The colleges of New England were founded on the traditions of Oxford and Cambridge, and embodied their ideal and theological aims and conservative method, although they naturally were more liberal and democratic than the parent institutions. The history of the early American colleges has been varied, but the more successful ones have certainly become catholic and progressive. As the country grew and men pushed westward, leaving tradition behind and developing more freely the spirit of our advancing civilization, the conception of a university, in touch with all the people, and scientific and free, arose. Thus we have the state university. At the same time the leading religious denominations have vied with each other in founding in the new states colleges or universities that are more or less denominational in spirit and aim.
The American university of to-day contains many elements. Broadly speaking, it represents the ideals of the Platonic philosophy, the direct inheritance from England, the character of the German university, the modern scientific method, and the practical demands of American civilization.
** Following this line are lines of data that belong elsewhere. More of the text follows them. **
Context {Story : Type}.
Variable title : Story -> option string.
Variable toLowerCase : string -> string.
(** [DEFAULT_SEARCH_LIMIT] of [types.ts]. *)
Variable DEFAULT_SEARCH_LIMIT : Z.
(** [features.historicalSearch] of [$lib/config/features]. *)
Variable historicalSearch : bool.
(** [filterService.parseInput], for the catalog in force. *)
Variable parseInput : string -> string * list SearchFilter.
Variable chipText : string -> string -> string.
(** Whether the executor in use rejects, rather than resolves, a remote
    fetch whose signal has been aborted. The remote source is required to;
    a test double need not. *)
Variable honoursAbort : bool.

#[local] Abbreviation Result := (SearchResult Story).
#[local] Abbreviation State := (SearchState Story).

(** The service object: its [state], the [abortController] reference
    into the heap of controllers ever created ([controllers !! c] is the
    [signal.aborted] flag of controller [c], shared with the fetches that
    were handed its signal), the [requestId] counter and the chip
    service. *)
Record Service := mkService {
  state : State;
  abortController : option nat;
  controllers : list bool;
  requestId : Z;
  chipService : Chip.ChipService;
}.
All these elements are woven into the web of our national life. There is, of course, much diversity. Each class of universities contains something of all the ideals, but each emphasizes certain ones. The older and larger denominational school is more nearly the direct representative of English education, but has made a great advance. The state universities represent the people as such and the tendencies of our civilization, but in accord with the highest ideals. They more readily accept the influence of the German university. The denominational collegesscattered throughout the West aim to perpetuate the denominational idea.
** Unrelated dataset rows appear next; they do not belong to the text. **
Lemma init_unfold repr env net :
  init repr env net =
  tokens ← resolved_max_tokens repr env;
  temp ← resolved_temperature repr env;
  if String.eqb (resolved_api_key env) "" then Raise api_key_error
  else
    models ← get_models net
      {| api_key := resolved_api_key env;
         base_url := getenv env "BASE_URL" DEFAULT_BASE_URL;
         debug := existsb (String.eqb (lower (getenv env "DEBUG" (str_bool DEFAULT_DEBUG))))
                    ["1"; "true"; "yes"];
         log_level := getenv env "LOG_LEVEL" DEFAULT_LOG_LEVEL;
         max_tokens := tokens; temperature := temp;
         headers := <["Authorization" := "Bearer " +:+ resolved_api_key env]>
                      (<["Content-Type" := "application/json"]> ∅);
         available_models := [] |};
    Ok {| api_key := resolved_api_key env;
          base_url := getenv env "BASE_URL" DEFAULT_BASE_URL;
          debug := existsb (String.eqb (lower (getenv env "DEBUG" (str_bool DEFAULT_DEBUG))))
                     ["1"; "true"; "yes"];
          log_level := getenv env "LOG_LEVEL" DEFAULT_LOG_LEVEL;
          max_tokens := tokens; temperature := temp;
          headers := <["Authorization" := "Bearer " +:+ resolved_api_key env]>
                       (<["Content-Type" := "application/json"]> ∅);
          available_models := models |}.
Proof. reflexivity. Qed.

(** The resolved credential is empty only when the variable is set, to the
    empty string: the default is not empty. *)
Lemma resolved_api_key_empty env :
  resolved_api_key env = "" <-> env !! "OPENROUTER_API_KEY" = Some "".
Proof.
  unfold resolved_api_key, getenv.
  destruct (env !! "OPENROUTER_API_KEY") as [k |]; simpl.
  - split; [intros -> | intros [= ->]]; reflexivity.
  - split; discriminate.
Qed.

(** C9, as stated, fails: with a credential in the environment and
    [MAX_TOKENS=abc], construction raises a [ValueError]. *)
Lemma init_raises_with_api_key :
  init repr_str
       (<["OPENROUTER_API_KEY" := "sk-or-test"]> (<["MAX_TOKENS" := "abc"]> ∅))
       Examples.unreachable
  = Raise (Exn ValueError "invalid literal for int() with base 10: 'abc'")
  /\ resolved_api_key
       (<["OPENROUTER_API_KEY" := "sk-or-test"]> (<["MAX_TOKENS" := "abc"]> ∅))
     = "sk-or-test".
Proof. split; vm_compute; reflexivity. Qed.

(** C9, amended: when [MAX_TOKENS] and [TEMPERATURE] (or their defaults) are an
    integer and a float literal, construction raises the configuration error
    if the resolved credential is empty and returns a client holding it
    otherwise; when one of the two is malformed, construction raises the
    conversion's error whatever the credential is. *)
Theorem init_api_key repr env net :
  (forall e, resolved_max_tokens repr env = Raise e -> init repr env net = Raise e) /\
  (forall n e, resolved_max_tokens repr env = Ok n ->
               resolved_temperature repr env = Raise e ->
               init repr env net = Raise e) /\
  (forall n t, resolved_max_tokens repr env = Ok n ->
               resolved_temperature repr env = Ok t ->
     (resolved_api_key env = "" -> init repr env net = Raise api_key_error) /\
     (resolved_api_key env <> "" ->
        exists self, init repr env net = Ok self /\
                     api_key self = resolved_api_key env /\
                     max_tokens self = n /\ temperature self = t)).
Proof.
  rewrite init_unfold.
  split; [intros e ->; reflexivity |].
  split; [intros n e -> ->; reflexivity |].
  intros n t -> ->. simpl. split.
  - intros ->. reflexivity.
  - intros Hkey. apply String.eqb_neq in Hkey. rewrite Hkey.
    match goal with |- context [get_models net ?s] =>
      destruct (try_except_returns (fetch_models net s) (fun _ => fallback_models))
        as [models Hm]
    end.
    unfold get_models. rewrite Hm. simpl. eexists. eauto.
Qed.

(** The amended C9 in an empty environment: every default applies and the
    client is built. *)
Lemma init_with_defaults :
  exists self, init repr_str ∅ Examples.unreachable = Ok self /\
               api_key self = DEFAULT_API_KEY /\
               max_tokens self = 1000 /\ temperature self = DEFAULT_TEMPERATURE.
Proof.
  refine (proj2 (proj2 (proj2 (init_api_key repr_str ∅ Examples.unreachable))
                   1000 DEFAULT_TEMPERATURE _ _) _).
  - vm_compute. reflexivity.
  - vm_compute. reflexivity.
  - discriminate.
Defined.

(** ** Order of TEXT values *)

Lemma ascii_compare_refl (c : ascii) : Ascii.compare c c = Eq.
Proof. apply N.compare_refl. Qed.

Lemma string_compare_refl (s : string) : String.compare s s = Eq.
Proof.
  induction s as [| c s IH]; simpl; [reflexivity |].
  rewrite ascii_compare_refl. exact IH.
Qed.

Lemma string_compare_lt_trans (a b c : string) :
  String.compare a b = Lt -> String.compare b c = Lt -> String.compare a c = Lt.
Proof.
  revert b c. induction a as [| x a IH]; intros [| y b] [| z c]; simpl;
    try discriminate; try reflexivity.
  unfold Ascii.compare.
  destruct (N.compare_spec (N_of_ascii x) (N_of_ascii y)) as [Hxy | Hxy | Hxy];
    try discriminate;
  destruct (N.compare_spec (N_of_ascii y) (N_of_ascii z)) as [Hyz | Hyz | Hyz];
    try discriminate; intros H1 H2.
  - rewrite Hxy, Hyz, N.compare_refl. eauto.
  - rewrite Hxy. apply N.compare_lt_iff in Hyz. rewrite Hyz. reflexivity.
  - rewrite <- Hyz. apply N.compare_lt_iff in Hxy. rewrite Hxy. reflexivity.
  - assert (H : (N_of_ascii x < N_of_ascii z)%N) by lia.
    apply N.compare_lt_iff in H. rewrite H. reflexivity.
Qed.

Lemma string_leb_refl (s : string) : String.leb s s = true.
Proof. unfold String.leb. rewrite string_compare_refl. reflexivity. Qed.

Lemma string_leb_trans (a b c : string) :
  String.leb a b = true -> String.leb b c = true -> String.leb a c = true.
Proof.
  unfold String.leb.
  destruct (String.compare a b) eqn:Hab; try discriminate;
  destruct (String.compare b c) eqn:Hbc; try discriminate; intros _ _.
  - apply String.compare_eq_iff in Hab, Hbc. subst.
    rewrite string_compare_refl. reflexivity.
  - apply String.compare_eq_iff in Hab. subst. rewrite Hbc. reflexivity.
  - apply String.compare_eq_iff in Hbc. subst. rewrite Hab. reflexivity.
  - rewrite (string_compare_lt_trans _ _ _ Hab Hbc). reflexivity.
Qed.

(** ** Timestamps written by the engine *)

(** The clock readings [CURRENT_TIMESTAMP] prints in full: a year of four
    digits and two digits for every other field. *)
Definition printable (d : datetime) : Prop :=
  0 <= year d <= 9999 /\ 0 <= month d <= 99 /\ 0 <= day d <= 99 /\
  0 <= hour d <= 99 /\ 0 <= minute d <= 99 /\ 0 <= second d <= 99.

(** The fields of a clock reading in one number, most significant first:
    readings are in the order of their instants. *)
Definition instant (d : datetime) : Z :=
  ((((year d * 100 + month d) * 100 + day d) * 100 + hour d) * 100
   + minute d) * 100 + second d.

Lemma string_app_cons (c : ascii) (s t : string) :
  String c s +:+ t = String c (s +:+ t).
Proof. reflexivity. Qed.

Lemma string_app_nil_r (s : string) : s +:+ "" = s.
Proof.
  induction s as [| c s IH]; [reflexivity |].
  rewrite string_app_cons, IH. reflexivity.
Qed.

Lemma string_app_assoc (a b c : string) : (a +:+ b) +:+ c = a +:+ b +:+ c.
Proof.
  induction a as [| x a IH]; [reflexivity |].
  rewrite !string_app_cons, IH. reflexivity.
Qed.

Definition lexicographic (c : comparison) (rest : comparison) : comparison :=
  match c with
  | Eq => rest
  | _ => c
  end.

Lemma digit_compare (d1 d2 : Z) (s1 s2 : string) :
  0 <= d1 <= 9 -> 0 <= d2 <= 9 ->
  String.compare (digit d1 +:+ s1) (digit d2 +:+ s2)
  = lexicographic (d1 ?= d2) (String.compare s1 s2).
Proof.
  intros H1 H2.
  assert (E1 : d1 = 0 \/ d1 = 1 \/ d1 = 2 \/ d1 = 3 \/ d1 = 4 \/ d1 = 5
               \/ d1 = 6 \/ d1 = 7 \/ d1 = 8 \/ d1 = 9) by lia.
  assert (E2 : d2 = 0 \/ d2 = 1 \/ d2 = 2 \/ d2 = 3 \/ d2 = 4 \/ d2 = 5
               \/ d2 = 6 \/ d2 = 7 \/ d2 = 8 \/ d2 = 9) by lia.
  clear H1 H2.
  repeat (destruct E1 as [-> | E1]); try subst d1;
    repeat (destruct E2 as [-> | E2]); try subst d2; reflexivity.
Qed.

Lemma lexicographic_base (b hi1 lo1 hi2 lo2 : Z) (rest : comparison) :
  0 <= lo1 < b -> 0 <= lo2 < b ->
  lexicographic (hi1 ?= hi2) (lexicographic (lo1 ?= lo2) rest)
  = lexicographic (hi1 * b + lo1 ?= hi2 * b + lo2) rest.
Proof.
  intros H1 H2. unfold lexicographic.
  destruct (Z.compare_spec hi1 hi2) as [-> | Hlt | Hgt].
  - destruct (Z.compare_spec lo1 lo2) as [-> | Hlt | Hgt].
    + rewrite Z.compare_refl. reflexivity.
    + assert (H : hi2 * b + lo1 < hi2 * b + lo2) by lia.
      apply Z.compare_lt_iff in H. rewrite H. reflexivity.
    + assert (H : hi2 * b + lo1 > hi2 * b + lo2) by lia.
      rewrite H. reflexivity.
  - assert (H : hi1 * b + lo1 < hi2 * b + lo2) by nia.
    apply Z.compare_lt_iff in H. rewrite H. reflexivity.
  - assert (H : hi1 * b + lo1 > hi2 * b + lo2) by nia.
    rewrite H. reflexivity.
Qed.

Lemma pad2_compare (n1 n2 : Z) (s1 s2 : string) :
  0 <= n1 <= 99 -> 0 <= n2 <= 99 ->
  String.compare (pad2 n1 +:+ s1) (pad2 n2 +:+ s2)
  = lexicographic (n1 ?= n2) (String.compare s1 s2).
Proof.
  intros H1 H2. unfold pad2.
  change ((digit (n1 / 10 mod 10) +:+ digit (n1 mod 10)) +:+ s1)
    with (digit (n1 / 10 mod 10) +:+ digit (n1 mod 10) +:+ s1).
  change ((digit (n2 / 10 mod 10) +:+ digit (n2 mod 10)) +:+ s2)
    with (digit (n2 / 10 mod 10) +:+ digit (n2 mod 10) +:+ s2).
  pose proof (Z.mod_pos_bound n1 10 ltac:(lia)).
  pose proof (Z.mod_pos_bound n2 10 ltac:(lia)).
  pose proof (Z.mod_pos_bound (n1 / 10) 10 ltac:(lia)).
  pose proof (Z.mod_pos_bound (n2 / 10) 10 ltac:(lia)).
  rewrite digit_compare by lia. rewrite digit_compare by lia.
  rewrite (Z.mod_small (n1 / 10) 10)
    by (split; [apply Z.div_pos; lia | apply Z.div_lt_upper_bound; lia]).
  rewrite (Z.mod_small (n2 / 10) 10)
    by (split; [apply Z.div_pos; lia | apply Z.div_lt_upper_bound; lia]).
  rewrite (lexicographic_base 10) by lia.
  rewrite (Z.mul_comm (n1 / 10)), (Z.mul_comm (n2 / 10)).
  rewrite <- !Z.div_mod by lia. reflexivity.
Qed.

Lemma pad4_compare (n1 n2 : Z) (s1 s2 : string) :
  0 <= n1 <= 9999 -> 0 <= n2 <= 9999 ->
  String.compare (pad4 n1 +:+ s1) (pad4 n2 +:+ s2)
  = lexicographic (n1 ?= n2) (String.compare s1 s2).
Proof.
  intros H1 H2. unfold pad4.
  rewrite !string_app_assoc.
  pose proof (Z.mod_pos_bound n1 100 ltac:(lia)).
  pose proof (Z.mod_pos_bound n2 100 ltac:(lia)).
  pose proof (Z.mod_pos_bound (n1 / 100) 100 ltac:(lia)).
  pose proof (Z.mod_pos_bound (n2 / 100) 100 ltac:(lia)).
  rewrite pad2_compare by lia. rewrite pad2_compare by lia.
  rewrite (Z.mod_small (n1 / 100) 100)
    by (split; [apply Z.div_pos; lia | apply Z.div_lt_upper_bound; lia]).
  rewrite (Z.mod_small (n2 / 100) 100)
    by (split; [apply Z.div_pos; lia | apply Z.div_lt_upper_bound; lia]).
  rewrite (lexicographic_base 100) by lia.
  rewrite (Z.mul_comm (n1 / 100)), (Z.mul_comm (n2 / 100)).
  rewrite <- !Z.div_mod by lia. reflexivity.
Qed.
Almost from the foundation of our Government free elementary schools have been regarded as an essential and characteristic part of our American institutions. They became a logical necessity when our forefathers abjured the caste and intolerance of the Old World, and with prophetic insight proclaimed the era of a new civilization in which the welfare of the state should mean the welfare of all the people. While the idea of education at the expense of the state, and under its control, was early accepted in that part of the country which has gradually influenced the whole nation, we of to-day have witnessed a part of the struggle to place on a permanent foundation the modern system of high schools. These schools, especially in the West, now have an assured position and command the confidence of the people. The attempt to take the next step and establish state universities was met with doubt and opposition. At a comparatively recent date, however, many state universities have come into prominence, and to-day they appear in the main to be the coming institutions of university training from Ohio to Oregon, and from Texas to Montana. Here is a development that is remarkable, and we may well examine its significance.
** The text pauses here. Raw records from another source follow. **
(** [VerifyDirectories] *)
Definition VerifyDirectories (dataFolder mediaFolder : string)
    : Prog W (list string) :=
  missing ← missing_of Stack.DataDirectories (Join fp dataFolder)
               (Join fp dataFolder) [];
  missing_of Stack.MediaDirectories (Join fp mediaFolder)
    (Join fp mediaFolder) missing.

(** [VerifyConfigFiles] *)
Definition VerifyConfigFiles (configDir : string) : Prog W (list string) :=
  missing_of Stack.ConfigFiles
    (fun cf => Join fp configDir (Stack.Source cf)) Stack.Source [].

(** [Compose.PullService] *)
Definition PullService (c : Docker.Compose) (service : string) : Prog W error :=
  Docker.runCommand sys c ["pull"; service] true.

(** [Compose.Stop] *)
Definition Stop (c : Docker.Compose) : Prog W error :=
  print "Stopping services...";;
  Docker.runCommand sys c ["stop"] true.

(** [Compose.StopService] *)
Definition StopService (c : Docker.Compose) (service : string) : Prog W error :=
  Docker.runCommand sys c ["stop"; service] true.

(** [Compose.Start] *)
Definition Start (c : Docker.Compose) : Prog W error :=
  print "Starting services...";;
  Docker.runCommand sys c ["start"] true.

(** [Compose.Restart] *)
Definition Restart (c : Docker.Compose) : Prog W error :=
  print "Restarting services...";;
  Docker.runCommand sys c ["restart"] true.

(** [Compose.RestartService] *)
Definition RestartService (c : Docker.Compose) (service : string)
    : Prog W error :=
  Docker.runCommand sys c ["restart"; service] true.

(** [Compose.PS] *)
Definition PS (c : Docker.Compose) (all : bool) : Prog W (result string) :=
  let args := ["ps"] in
  let args := if all then args ++ ["-a"] else args in
  Docker.runCommandOutput sys c args.

(** [Compose.Run] *)
Definition Run (c : Docker.Compose) (service : string) (command : list string)
    (rm : bool) : Prog W error :=
  let args := ["run"] in
  let args := if rm then args ++ ["--rm"] else args in
  let args := args ++ [service] in
  let args := args ++ command in
  Docker.runCommand sys c args true.

(** [Client.RemoveContainer] *)
Definition RemoveContainer (c : Docker.Client) (containerID : string)
    (force : bool) : Prog W error :=
  perform sys (ContainerRemove containerID force false).

(** [Client.StopAllProjectContainers] *)
Definition StopAllProjectContainers (c : Docker.Client)
    : Prog W (Docker.outcome error) :=
  o ← Docker.ListContainers sys c false;
  match o with
  | Docker.Panicked => mret Docker.Panicked
  | Docker.Returned (Err e) => mret (Docker.Returned (Some e))
  | Docker.Returned (Ok containers) =>
      err ← Stack.for_each containers (fun cont =>
        err ← Docker.StopContainer sys c (Docker.ID cont);
        mret (wrap ("failed to stop container " +:+ Docker.Name cont) <$> err));
      mret (Docker.Returned err)
  end.

(** [Client.RemoveAllProjectContainers] *)
Definition RemoveAllProjectContainers (c : Docker.Client)
    : Prog W (Docker.outcome error) :=
  o ← Docker.ListContainers sys c true;
  match o with
  | Docker.Panicked => mret Docker.Panicked
  | Docker.Returned (Err e) => mret (Docker.Returned (Some e))
  | Docker.Returned (Ok containers) =>
      err ← Stack.for_each containers (fun cont =>
        err ← RemoveContainer c (Docker.ID cont) true;
        mret (wrap ("failed to remove container " +:+ Docker.Name cont) <$> err));
      mret (Docker.Returned err)
  end.

(** The [Compose] value the commands build from the configuration. *)
Definition compose_of (cfg : Config.Config) (verbose : bool) : Docker.Compose :=
  Docker.SetVerbose
    (Docker.NewCompose fp (Config.ProjectName cfg) (Config.ConfigDir cfg)
       (Config.ComposeFile fp cfg))
    verbose.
In the first place the state university is the logical outcome of our democratic ideal that made the public schools a necessity, an outcome which naturally would be first realized in the newer states. As America furnished new and favorable conditions for the development of civilization, freed inpart from the traditions of the Old World, so the new states of the West became the field for a still more liberal growth of the tendencies of the age. There is a recognized tendency in our institutions toward a broader community of interests in respect to many things that affect the common welfare, and in no way does this tendency find a grander expression than in the means for elevating the people at the expense of the people to a better citizenship, higher usefulness, and wiser and nobler manhood. The safety of the state depends upon giving the brightest and best of all classes and conditions an opportunity to rise to the surface of affairs.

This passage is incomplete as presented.